**What to produce:** When you reach the line containing "(CheckAndInitialiseInput argv).(algorithmToCall) = Some alg" in the records below, start copying exactly, and stop once you have copied the line containing "(** [atoi] reads".
···
(* ===== verification/Cli.v ===== *)
(** * Cli: [CheckAndInitialiseInput], the command line

    [CheckAndInitialiseInput] (lines 184-209) checks [argc == 5], turns
    [argv[1]] to lower case in place, reads the number of frames with
    [atoi(argv[2])], rejects a number below 1 and then a name other than
    "fifo" and "lru".  The model takes [argv] as a list of strings
    ([argc] is its length) and returns the result with the state the
    function leaves: the updated [argv] and the two out-parameters, [None]
    where the code does not write them.  [atoi] is [strtol] in base ten,
    the scanner of [Input] with 0 where no digit follows.

    Theorems: an accepted command line carries a recognised policy and at
    least one frame, the contract [spec.md] puts on this layer
    ([CheckAndInitialiseInput_sound]); the policy name is matched without
    regard to case; a frame count with trailing text is accepted. *)

From S2P Require Import Prelude Types Input.
From Stdlib Require Import Ascii.

Local Open Scope Z_scope.

(** [tolower] in the C locale. *)
Definition tolower (c : ascii) : ascii :=
  let n := Ascii.nat_of_ascii c in
  if ((65 <=? n) && (n <=? 90))%nat then Ascii.ascii_of_nat (n + 32) else c.

(** The loop of lines 189-191. *)
Fixpoint lower (s : string) : string :=
  match s with
  | String c s' => String (tolower c) (lower s')
  | EmptyString => EmptyString
  end.

(** [atoi]: the integer [strtol] reads after white space, 0 if none. *)
Definition atoi (s : string) : Z :=
  match scan_int s with
  | Some (v, _) => v
  | None => 0
  end.

(** What [CheckAndInitialiseInput] leaves: its result, [argv] and the
    out-parameters, and the error line it printed. *)
Record CliState := mkCliState {
  cli_ok : bool;
  cli_argv : list string;
  algorithmToCall : option PageReplacementAlgorithms;
  totalFrames : option Z;
  cli_message : string
}.

Definition MSG_ARGC : string := "Error! Invalid number of command arguments! ".
Definition MSG_FRAMES : string := "Error! Memory frames can't be less than 1".
Definition MSG_ALGORITHM : string := "Error! Invalid algorithm call please use 'LRU' or 'FIFO'! ".

Definition CheckAndInitialiseInput (argv : list string) : CliState :=
  if negb (Nat.eqb (length argv) 5) then mkCliState false argv None None MSG_ARGC
  else
    let argv1 := lower (nth 1 argv EmptyString) in
    let argv' := <[1%nat := argv1]> argv in
    let frames := atoi (nth 2 argv EmptyString) in
    if frames <? 1 then mkCliState false argv' None (Some frames) MSG_FRAMES
    else if String.eqb argv1 "fifo" then mkCliState true argv' (Some FIFO) (Some frames) EmptyString
    else if String.eqb argv1 "lru" then mkCliState true argv' (Some LRU) (Some frames) EmptyString
    else mkCliState false argv' None (Some frames) MSG_ALGORITHM.

(** The policy a lower-case name selects. *)
Definition policy_of_name (name : string) : option PageReplacementAlgorithms :=
  if String.eqb name "fifo" then Some FIFO
  else if String.eqb name "lru" then Some LRU
  else None.

(** ** Case-insensitive matching, stated without [tolower] *)

Definition is_lower_letter (d : ascii) : bool :=
  ((97 <=? Ascii.nat_of_ascii d) && (Ascii.nat_of_ascii d <=? 122))%nat.

(** [c] is the lower-case letter [d] or the upper-case letter 32 code
    points below it. *)
Definition ci_char (c d : ascii) : bool :=
  Ascii.eqb c d ||
  (is_lower_letter d && Nat.eqb (Ascii.nat_of_ascii c + 32) (Ascii.nat_of_ascii d)).

(** [s] spells the lower-case word [w] in any mix of cases. *)
Fixpoint matches_ci (s w : string) : bool :=
  match s, w with
  | EmptyString, EmptyString => true
  | String c s', String d w' => ci_char c d && matches_ci s' w'
  | _, _ => false
  end.

Fixpoint all_lower (w : string) : bool :=
  match w with
  | EmptyString => true
  | String d w' => is_lower_letter d && all_lower w'
  end.

Definition all_ascii : list ascii := map Ascii.ascii_of_nat (seq 0 256).

(** The state an accepted command line leaves. *)
Lemma CheckAndInitialiseInput_accepted (argv : list string) :
  (CheckAndInitialiseInput argv).(cli_ok) = true ->
  length argv = 5%nat /\ 1 <= atoi (nth 2 argv EmptyString) /\
  is_Some (policy_of_name (lower (nth 1 argv EmptyString))) /\
  CheckAndInitialiseInput argv =
    mkCliState true (<[1%nat := lower (nth 1 argv EmptyString)]> argv)
      (policy_of_name (lower (nth 1 argv EmptyString)))
      (Some (atoi (nth 2 argv EmptyString))) EmptyString.
Proof.
  unfold CheckAndInitialiseInput, policy_of_name.
  destruct (Nat.eqb_spec (length argv) 5) as [Hl|Hl]; [|done]. simpl.
  destruct (Z.ltb_spec (atoi (nth 2 argv EmptyString)) 1); [done|].
  destruct (String.eqb (lower (nth 1 argv EmptyString)) "fifo"); [by eauto|].
  destruct (String.eqb (lower (nth 1 argv EmptyString)) "lru"); [by eauto | done].
Qed.

(** C13: a command line [CheckAndInitialiseInput] accepts has five words,
    names a policy in any case, and asks for at least one frame; the
    out-parameters hold that policy and that number, and the file names
    are left as given. *)
Theorem CheckAndInitialiseInput_sound (argv : list string) :
  (CheckAndInitialiseInput argv).(cli_ok) = true ->
  exists alg n,
    length argv = 5%nat /\
    policy_of_name (lower (nth 1 argv EmptyString)) = Some alg /\
    n = atoi (nth 2 argv EmptyString) /\ 1 <= n /\
    (CheckAndInitialiseInput argv).(algorithmToCall) = Some alg /\
    (CheckAndInitialiseInput argv).(totalFrames) = Some n /\
    nth 3 (CheckAndInitialiseInput argv).(cli_argv) EmptyString = nth 3 argv EmptyString /\
    nth 4 (CheckAndInitialiseInput argv).(cli_argv) EmptyString = nth 4 argv EmptyString.
Proof.
  intros Hok. destruct (CheckAndInitialiseInput_accepted argv Hok) as (Hl & Hn & [alg Halg] & ->).
  exists alg, (atoi (nth 2 argv EmptyString)). simpl. rewrite !nth_insert_ne by lia.
  split_and!; done.
Qed.

(** ** Lemmas on [tolower] *)

Lemma all_ascii_complete (c : ascii) : c ∈ all_ascii.
Proof.
  unfold all_ascii. rewrite <- (Ascii.ascii_nat_embedding c), list_elem_of_In.
  apply in_map, in_seq. pose proof (Ascii.nat_ascii_bounded c). lia.
Qed.

(** [tolower c] is the lower-case letter [d] exactly when [c] is [d] in
    either case: checked on all 256 characters and 256 letters. *)
Lemma tolower_ci_table :
  forallb (fun c => forallb (fun d =>
    implb (is_lower_letter d) (Bool.eqb (Ascii.eqb (tolower c) d) (ci_char c d)))
    all_ascii) all_ascii = true.
Proof. vm_compute. reflexivity. Qed.

Lemma tolower_ci (c d : ascii) :
  is_lower_letter d = true -> Ascii.eqb (tolower c) d = ci_char c d.
Proof.
  intros Hd. pose proof tolower_ci_table as Ht.
  rewrite forallb_forall in Ht. specialize (Ht c). rewrite <- list_elem_of_In in Ht.
  specialize (Ht (all_ascii_complete c)). rewrite forallb_forall in Ht.
  specialize (Ht d). rewrite <- list_elem_of_In in Ht.
  specialize (Ht (all_ascii_complete d)). rewrite Hd in Ht. simpl in Ht.
  by apply eqb_prop in Ht.
Qed.

(** Comparing [lower s] with a lower-case word is matching [s] without
    regard to case. *)
Lemma lower_matches_ci (s w : string) :
  all_lower w = true -> String.eqb (lower s) w = matches_ci s w.
Proof.
  revert w. induction s as [|c s IH]; intros [|d w] Hw; try done.
  simpl in Hw. apply andb_prop in Hw as [Hd Hw].
  cbn [lower matches_ci String.eqb]. by rewrite tolower_ci, IH.
Qed.

Lemma matches_ci_length (s w : string) :
  matches_ci s w = true -> String.length s = String.length w.
Proof.
  revert w. induction s as [|c s IH]; intros [|d w]; simpl; try done.
  intros [_ H]%andb_prop. by rewrite (IH w H).
Qed.

(** [atoi] reads the integer [printf("%d")] writes, and stops at the
    first character that is not a digit. *)
Lemma atoi_prefix (k : Z) (rest : string) :
  no_digit_head rest -> atoi (String.append (string_of_Z k) rest) = k.
Proof. intros Hr. unfold atoi. by rewrite scan_int_string_of_Z. Qed.

(** C29: the policy name is matched without regard to case: the command
    line selects FIFO exactly when it has five words, at least one frame,
    and [argv[1]] spells "fifo" in any mix of cases, and LRU likewise with
    "lru". *)
Theorem CheckAndInitialiseInput_case_insensitive (argv : list string) :
  ((CheckAndInitialiseInput argv).(algorithmToCall) = Some FIFO <->
     length argv = 5%nat /\ 1 <= atoi (nth 2 argv EmptyString) /\
     matches_ci (nth 1 argv EmptyString) "fifo" = true) /\
  ((CheckAndInitialiseInput argv).(algorithmToCall) = Some LRU <->
     length argv = 5%nat /\ 1 <= atoi (nth 2 argv EmptyString) /\
     matches_ci (nth 1 argv EmptyString) "lru" = true).
Proof.
  unfold CheckAndInitialiseInput.
  rewrite !lower_matches_ci by reflexivity.
  destruct (Nat.eqb_spec (length argv) 5) as [Hl|Hl]; simpl; [|naive_solver].
  destruct (Z.ltb_spec (atoi (nth 2 argv EmptyString)) 1) as [Ha|Ha]; simpl; [split; split; intros; (discriminate || lia)|].
  destruct (matches_ci (nth 1 argv EmptyString) "fifo") eqn:Hf;
    destruct (matches_ci (nth 1 argv EmptyString) "lru") eqn:Hr; simpl;
    try (split; split; intros; (done || naive_solver)).
  apply matches_ci_length in Hf, Hr. rewrite Hf in Hr. discriminate.
Qed.

(** C30: [atoi] accepts a frame count followed by other text: when
    [argv[2]] is the decimal text of [k] followed by text that does not
    start with a digit ("3abc", "2.5"), the frame count is [k]; the line
    is accepted exactly when [k >= 1] and the name is a policy, and
    otherwise [k < 1] is reported as too few frames. *)
Theorem CheckAndInitialiseInput_atoi_prefix (argv : list string) (k : Z) (rest : string) :
  length argv = 5%nat -> no_digit_head rest ->
  nth 2 argv EmptyString = String.append (string_of_Z k) rest ->
  (CheckAndInitialiseInput argv).(totalFrames) = Some k /\
  ((CheckAndInitialiseInput argv).(cli_ok) = true <->
     1 <= k /\ is_Some (policy_of_name (lower (nth 1 argv EmptyString)))) /\
  (k < 1 -> (CheckAndInitialiseInput argv).(cli_message) = MSG_FRAMES).
Proof.
  intros Hl Hr H2. unfold CheckAndInitialiseInput, policy_of_name.
  rewrite H2, atoi_prefix, Hl by done. simpl.
  destruct (Z.ltb_spec k 1) as [Hk|Hk]; simpl.
  - split_and!; [done | split; [done | lia] | done].
  - split_and!; [| | lia];
      destruct (String.eqb (lower (nth 1 argv EmptyString)) "fifo"),
               (String.eqb (lower (nth 1 argv EmptyString)) "lru"); simpl; try done;
      split; intros; try done; (destruct H as [_ [? ?]] || idtac); done.
Qed.

Lemma CheckAndInitialiseInput_atoi_prefix_witness :
  (CheckAndInitialiseInput ["pr"; "Fifo"; "3abc"; "in"; "out"]).(totalFrames) = Some 3 /\
  ((CheckAndInitialiseInput ["pr"; "Fifo"; "3abc"; "in"; "out"]).(cli_ok) = true <->
     1 <= 3 /\ is_Some (policy_of_name (lower (nth 1 ["pr"; "Fifo"; "3abc"; "in"; "out"] EmptyString)))) /\
  (3 < 1 -> (CheckAndInitialiseInput ["pr"; "Fifo"; "3abc"; "in"; "out"]).(cli_message) = MSG_FRAMES).
Proof. apply (CheckAndInitialiseInput_atoi_prefix _ 3 "abc"); reflexivity. Defined.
···
**Written answer:**
    (CheckAndInitialiseInput argv).(algorithmToCall) = Some alg /\
    (CheckAndInitialiseInput argv).(totalFrames) = Some n /\
    nth 3 (CheckAndInitialiseInput argv).(cli_argv) EmptyString = nth 3 argv EmptyString /\
    nth 4 (CheckAndInitialiseInput argv).(cli_argv) EmptyString = nth 4 argv EmptyString.
Proof.
  intros Hok. destruct (CheckAndInitialiseInput_accepted argv Hok) as (Hl & Hn & [alg Halg] & ->).
  exists alg, (atoi (nth 2 argv EmptyString)). simpl. rewrite !nth_insert_ne by lia.
  split_and!; done.
Qed.

(** ** Lemmas on [tolower] *)

Lemma all_ascii_complete (c : ascii) : c ∈ all_ascii.
Proof.
  unfold all_ascii. rewrite <- (Ascii.ascii_nat_embedding c), list_elem_of_In.
  apply in_map, in_seq. pose proof (Ascii.nat_ascii_bounded c). lia.
Qed.

(** [tolower c] is the lower-case letter [d] exactly when [c] is [d] in
    either case: checked on all 256 characters and 256 letters. *)
Lemma tolower_ci_table :
  forallb (fun c => forallb (fun d =>
    implb (is_lower_letter d) (Bool.eqb (Ascii.eqb (tolower c) d) (ci_char c d)))
    all_ascii) all_ascii = true.
Proof. vm_compute. reflexivity. Qed.

Lemma tolower_ci (c d : ascii) :
  is_lower_letter d = true -> Ascii.eqb (tolower c) d = ci_char c d.
Proof.
  intros Hd. pose proof tolower_ci_table as Ht.
  rewrite forallb_forall in Ht. specialize (Ht c). rewrite <- list_elem_of_In in Ht.
  specialize (Ht (all_ascii_complete c)). rewrite forallb_forall in Ht.
  specialize (Ht d). rewrite <- list_elem_of_In in Ht.
  specialize (Ht (all_ascii_complete d)). rewrite Hd in Ht. simpl in Ht.
  by apply eqb_prop in Ht.
Qed.

(** Comparing [lower s] with a lower-case word is matching [s] without
    regard to case. *)
Lemma lower_matches_ci (s w : string) :
  all_lower w = true -> String.eqb (lower s) w = matches_ci s w.
Proof.
  revert w. induction s as [|c s IH]; intros [|d w] Hw; try done.
  simpl in Hw. apply andb_prop in Hw as [Hd Hw].
  cbn [lower matches_ci String.eqb]. by rewrite tolower_ci, IH.
Qed.

Lemma matches_ci_length (s w : string) :
  matches_ci s w = true -> String.length s = String.length w.
Proof.
  revert w. induction s as [|c s IH]; intros [|d w]; simpl; try done.
  intros [_ H]%andb_prop. by rewrite (IH w H).
Qed.

(** [atoi] reads the integer [printf("%d")] writes, and stops at the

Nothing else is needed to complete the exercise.